Disallowance of related party deductions changes accounting method
TAX ALERT |
To prevent duplications or omissions that may arise from the use of a new method of accounting, a change in method of accounting is generally implemented with a section 481(a) catch-up adjustment, which is computed as of the beginning of the year of change. In Bosamia v. Commissioner, 2011 U.S. App. LEXIS 21486 (5th Cir. 2011), aff'g T.C. Memo 2010-218, the Fifth Circuit affirmed the Tax Court's holding that IRS's disallowance of an accrual method S corporation's related party deductions under section 267(a)(2) constituted a change in method of accounting subject to section 481(a). Further, in calculating the resulting section 481(a) adjustment, the IRS was permitted to make an adjustment in the year of change to include adjustments from closed tax years.
Under the facts of the case, Ramash and Pragati Bosamia (a married couple, collectively the Taxpayers) were the sole shareholders of two S corporations, India Music, Inc. (India Music) and Houston-Rakhee Imports (HRI). India Music purchased its inventory on credit from HRI, thereby creating a related party account payable.
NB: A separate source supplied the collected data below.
(** * DataMaps loader: the [DataMap] controller of resources/loader/map.js

    A shallow embedding of the client-side map controller: the coordinate
    reference system derived from the configured corners, the native-to-render
    transform and its inverse in the cursor display, marker ingestion, and
    background selection.

    JavaScript state is threaded explicitly: a method body is a function
    from the fields of the [DataMap] object to a completion and the fields it
    leaves.  An exception is a completion that keeps the assignments made
    before it, as an uncaught [TypeError] does in the browser.  The
    collaborators the controller drives (the Leaflet map, the layer manager,
    the storage driver, the callbacks of its caller) appear as far as map.js
    observes or changes them.  The legend, the DOM controls and the
    formatting of the coordinate label are left out. *)

From Stdlib Require Import QArith Qcanon ZArith.
From stdpp Require Import base numbers strings list gmap.

Open Scope Z_scope.

(** ** JavaScript numbers

    Numbers are modelled with exact rational arithmetic extended with the
    three IEEE 754 special values a division can produce.  Rounding, overflow
    and the sign of zero are not modelled: every zero behaves as [+0].  The
    properties below are therefore about comparisons, about which value is
    selected, and about results a double computes exactly; none of them
    bounds a rounding error. *)
Module JS.
(* ===== verification/Prelude.v ===== *)
(** * fabric-x-evm: a verification library

    The program runs Ethereum transactions on Hyperledger Fabric and Fabric-X.
    A gateway (src/gateway) speaks Ethereum JSON-RPC: it checks and orders the
    transactions of each sender, has endorsers execute them, submits the
    endorsements to the orderers and keeps a block store for queries.  An
    endorser (src/endorser) holds the world state, runs the EVM of go-ethereum on
    a snapshot of it and signs the read-write set.  A synchronizer
    (src/synchronizer) feeds the committed blocks of the peer to both.

    ** The files

    Shared: [Prelude] (Go values and errors, machine integers, lists), [Blocks]
    (Fabric blocks and read-write sets), [Codec] (integers as bytes, hex), [Geth]
    (what is used of go-ethereum's types), [Domain] (the gateway's Ethereum
    blocks, common/events.go).

    Endorser:
    - [KVSpec], [KVHistory]: the ledger as a reference: the world state after a
      sequence of blocks, and superseded records.  No code; the stores refine it.
    - [LightKVS], [RevertibleKVS]: endorser/storage/lightkvs.go and
      revertible_lightkvs.go.  [PebbleCodec], [PebbleKVS], [PebbleKVSProps]:
      pebblekvs.go.  [QueryKVS]: endorser/query, the store that reads from the
      committer's query service.
    - [AccessList], [StateDB], [StateDBProps]: endorser/execution/statedb.go; the
      journal, snapshots, the read-write set.
    - [Executor], [Engine], [EngineProps]: executor.go and endorser/core.
    - [Remote], [RemoteProps]: the service contract and its gRPC client and
      server.
    - [Commit]: engine and store together.

    Gateway:
    - [NonceGate], [NonceGateProps]: core/nonce_parking.go.
    - [TxQueues], [TxQueueProps], [TxQueueV2Props]: core/txqueue.go and
      txqueue_v2.go.  [DepGraph], [DepGraphProps]: core/depgraph_queue.go.
    - [Endorse], [EndorseProps]: core/endorse.go.
    - [Convert]: conversion of blocks and logs.  [Store], [StoreProps]: the SQL
      block store.  [Trie]: storage/trie.  [Chain]: core/chain.go, which composes
      the three.
    - [Filters], [FilterProps]: api/filters.
    - [Gateway], [GatewayProps]: core/api.go, validate.go and batch_submitter.go
      over any queue.  The class [TxQueueInterface] is the interface of api.go,
      [TxQueueLaws] ([GatewayQueues]) what the gateway relies on, with an instance
      for each of the three queues.
    - [Rpc], [RpcProps]: api/eth.go, models.go, rpcerrors.go and rpcerr.
    - [Lifecycle]: [Start] and [Stop] of api.go and batch_submitter.go around the
      transitions of [Gateway].  [Metrics]: the time stamps of a transaction in
      metrics/metrics.go.
    - [Fence], [Evm]: the snapshots of a test node: testimpl/txfence.go and
      resettable_gate.go around [Gateway], evm_snapshot and evm_revert of
      hardhat_helpers.go over [RevertibleKVS] and [Chain].  [Hardhat]: the calls
      that set state and mine, with the primer that commits it, over
      [RevertibleKVS], [StateDB] and [Engine].

    Synchronizer: [Hybrid], [HybridProps].

    Process: [Config] (common/config.go, endorser/config, gateway/config),
    [Wiring] (cmd/fxevm, gateway/app, endorser/app: from a configuration to a
    running process), [Baseline] (cmd/baseline: the gate of expected failures).

    ** How the code is modelled

    A method under a lock is one function on a [Record] state; where a method
    gives the lock up, or uses atomics, it is several transitions and the
    goroutines interleave in a step relation with reachability ([NonceGate],
    [DepGraph], [Hybrid], [Gateway], [QueryKVS], the fan-out of [Endorse]).  A panic is [Panic], a
    [(value, error)] pair a [result]; a nil slice is [None].  [uint64] values are
    integers with [u64] where the code can wrap; time, fresh identifiers and map
    order are arguments.  Code outside the repository is a class with laws that
    state its documented behaviour, and each class has a concrete instance that
    the witnesses run on: go-ethereum ([GethTypes], [EthCodec], [GethEVM], the
    state database of [Trie]), protobuf and JSON ([Wire], [EndorsementSDK]),
    pebble ([PebbleDB]), the committer's dependency manager ([DepGraph]).  The EVM
    is a finite program over the operations of [StateDB]: gas bounds every run.
    The SQL of [Store] is modelled statement by statement with the constraints of
    schema.sql.

    Helper definitions that model a few lines of an operation are read together
    with that operation, whose lines contain theirs.

    Assumptions on the surroundings are in the step relations and hypotheses.
    [GatewayProps]: what a failed [Submit] carried was not ordered.  A block may
    bring any transaction; those that are tracked here and were ordered elsewhere are
    recorded ([gw_foreign]), and the theorems on the pipeline are for runs without
    them.  A submission takes several steps, between which the rest of the gateway
    moves ([send_next]).  [RpcProps]: the store was filled with blocks as the chain
    builds them, redelivered ones included ([filled]); [receipts_agree] is for a
    transaction that is in one block ([once]).  [Chain]: blocks come in the order of
    their numbers, and any delivered block may come again.  [QueryKVS]: the answers of
    a view are of one state ([answers]), and namespaces hold no NUL.  [Hybrid]:
    delivery hands over consecutive blocks and batches come in order.  [Wiring]: what
    a library call does, a panic included, is an argument ([World]).  [Lifecycle]: a
    closed queue hands out what it holds and then reports that it is closed, after
    its own goroutines are done ([TxQueueCloses]), proved for the FIFO queue and the
    dependency graph, which is the one the wiring builds; the rest of the gateway
    moves between the steps of [Stop].  [Fence]: a queue with nothing in flight has
    nothing pending ([TxQueueCounts]), proved for the three queues; transactions the
    node orders to prime balances may arrive during a rewind.  [Evm]: block numbers
    go up, as Fabric's do, also across reverts; a snapshot that left the window of
    the history is refused.  [TxQueueV2Props]: a transaction is completed after it was
    dequeued.  [Baseline]: [regexp] is the class [Regexp]; names are distinct
    ([well_named]).

    Fuel: [estimate_loop] gets fourteen rounds, since the guess starts at 2301 and
    doubles up to 10,000,000 (proved in [EstimateGas_verified]); the varint decoder
    of [PebbleCodec] gets ten, the longest encoding of a [uint64]; the eviction
    loops get the length of what they scan.  Everything else is structural.

    ** What the theorems show

    - Stores: a snapshot at a height reads as the ledger cut at that height, or is
      refused ([LightKVS_time_travel], [pebble_time_travel]); open readers are
      isolated from writers and pruning ([pebble_isolation]); the pebble store
      recovers what it acknowledged ([pebble_recovers]); concurrent reads through
      the query service are of one state ([snapshot_consistent]); rewinding restores
      values and keeps versions ([RevertToBlock_restores],
      [revertible_versions_track]).
    - Execution: reverts restore ([Snapshot_Revert_restores]); the read-write set
      is what the run did ([Result_rwset]) and its versions decide the run
      ([read_set_sound]); balances are conserved ([transfer_conserves]).
    - Endorsement: the receipt is that of the run ([endorsed_receipt]); the nonce
      is pinned ([endorsed_nonce_at_commit]); statuses ([Endorser_statuses]); the
      committed state is the executed one ([commit_matches_execution]); a remote
      endorser answers as a local one ([remote_transparent]) and endorsers at one
      height agree ([endorsers_agree]).
    - Gateway: nonces go out in order, nothing parked is lost; the queues exclude
      conflicting transactions, drain, and reuse endorsements exactly when they
      still hold; the fan-out reports the real error ([fanout_result]); gas
      estimates end and suffice ([EstimateGas_verified]).  Composed: what the queue
      handed out is with a worker, a submitter or the orderer, in one place
      ([pipeline_exact]); over the dependency graph no two of them clash
      ([inflight_independent]); every outcome of a submission
      ([SendTransaction_spec]).
    - Queries: stored blocks read back and form a hash chain, reverting the store
      truncates it; polling filters report each log once and agree with the log
      query; the trie follows the ledger; the receipts of a block are those of its
      transactions ([receipts_agree]) and its views agree ([block_views_agree]).
    - Start and stop: a validated configuration makes no code of the repository
      panic on its way up ([validated_starts]) and an address reads back
      ([Address_roundtrip]); [Stop] returns within a bound on its own steps
      ([Stop_terminates]) and leaves nothing that is still submitted ([Stop_quiesces]).
    - Rewinds: nothing is on its way while a test node rewinds
      ([rewind_exclusive]), and reverting to a snapshot gives back what both stores
      held ([evm_revert_restores]).  The calls that set state set what they are
      asked to, nothing else, and return ([directive_confirmed]).
    - Baseline: reconciling settles the gate ([Reconcile_settles]).
    - Synchronizer: the two block sources never overlap; no block is handled twice
      or lost at the hand-over, and after it only blocks without an EVM transaction
      do not reach the handlers ([hybrid_exclusive], [hybrid_ordered],
      [paths_agree]).
    Lemmas without a claim number that show a flaw are named in the findings:
    among them [restart_leaves_hole], [drop_loses_node], [label_refused],
    [server_fault_reported_as_gas], [exec_failure_is_endorsed], [lookup_race],
    [lookup_fault_rejected], [fee_caps_dropped], [stop_drops_endorsed],
    [negative_history_panics], [testnode_needs_gateway], [revert_keeps_prevHash],
    [delivered_stays_tracked], [crashed_parent_looks_clean],
    [alloc_numbers_misread], [mine_returns_early], [late_submission_taken],
    [priming_lands], [resubmitted_receipts_differ], [label_clash_drops_pattern],
    [quiet_block_unseen], [oversized_channel_panics], [logging_unchecked].

    ** Not modelled

    Decoding of the YAML files and the environment (viperutil), command lines
    (cobra) and the rendering of the baseline's report; gRPC, HTTP and WebSocket
    servers, health probes, TLS; the Prometheus registry, gauges and logging,
    including the logging wrappers of the state database; generated code
    (api/endorsementpb, contract bindings, query.sql.go beyond the statements);
    the rest of the test implementations and the trie-backed twin state they keep
    beside the real one (endorser/testimpl, gateway/testimpl, dual_statedb.go); the
    helpers of the integration suites; versioned_db_wrapper.go, which forwards to
    the SDK's database; JSON rendering of results; I/O errors of pebble.  These
    call into the modelled parts or into libraries and hold no state of their own
    that the properties depend on. *)

From Stdlib Require Import ZArith Lia.
From stdpp Require Import base numbers list gmap sets strings fin_maps.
India Music, an accrual method taxpayer, deducted the annual increases in accounts payable to HRI even though no cash was actually paid to HRI from 1998 through 2004. HRI, a cash method taxpayer, reported no income from sales to India Music for those same years.
India Music was precluded from taking the deduction for payments made to HRI until HRI actually received the payments under section 267(a)(2), which generally defers an accrual method taxpayer's deductions for expenses and interest owed to a related cash method taxpayer until payment is made and the amount involved is includible in the gross income of the cash method payee. Thus, in 2008, the IRS issued a notice of deficiency for the Taxpayers' 2004 tax year, which calculated interest and penalties on India Music's cost of goods sold deductions for 1998 through 2004. At the time that the 2004 notice of deficiency was issued, the statute of limitations for 1998 through 2002 had expired, and the IRS was barred from assessing income tax on those years under section 6501(a); however, the notice of deficiency included a section 481(a) adjustment, which adjusted the Taxpayers' income for the total of India Music's claimed cost of goods sold for 1998 through 2003.
The Tax Court rejected the Taxpayers' claim that a change to comply with section 267(a)(2) was not a change in method of accounting and that such change should not take into account the inventory or cost of goods sold adjustments from the Taxpayers' closed years. Under Reg. section 1.481-1(a)(1), a change in method of accounting to which section 481(a) applies includes a change in the overall method of accounting for gross income or deductions or a change in the treatment of a material item. Under Reg. section 1.446-1(e)(2)(ii)(a), a material item is any item that involves the proper time for the inclusion of the item in income or the taking of a deduction. Further, in Summit Sheet Metal Co. v. Commissioner, T.C. Memo 1996-563, the Tax Court held that a change made to comply with section 267(a)(2) affected the timing of a deduction, and, thus, was a change in the treatment of a material item. By deferring India Music's deductions until HRI actually received payment and recognized such income, the IRS effectively changed India Music's accounting method for its accounts payable from the accrual method to the cash method (i.e., the IRS changed India Music's treatment of a material item in 2004 by postponing the proper time for taking its account payable deduction).
In relying on Reg. sections 1.481-1(a)(1), 1.446-1(e)(2)(ii)(a), and Summit Sheet Metal, the Fifth Circuit reasoned that India Music changed its method of accounting when it was required to postpone the realization of its cost of goods sold. Since such a change was a change in the treatment of a material item, section 481(a) applied to the change made to comply with section 267(a)(2). Further, in upholding the IRS's assertion that section 481(a) did not conflict with the statute of limitations, the Court cited Graff Chevrolet Co. v. Campbell, 343 F.2d 568, 572 (5th Cir. 1968), in noting that the "statute of limitations is directed towards stale claims," while "section 481 deals with claims which do not even arise until the year of the accounting change."
In reviewing related party transactions, taxpayers should be cognizant of the requirements under section 267(a)(2) that generally require the matching of the deduction claimed by an accrual method taxpayer with the income recognized by a related cash method taxpayer. As exemplified in Bosamia, a change in accounting method to comply with section 267(a)(2) is subject to section 481, and, therefore, such change will encompass all years for which section 267(a)(2) applies, even if the statute of limitations has closed. A change in method of accounting to comply with section 267(a)(2) is generally eligible for automatic consent under App. section 12.01 of Rev. Proc. 2011-14 (automatic change number 26).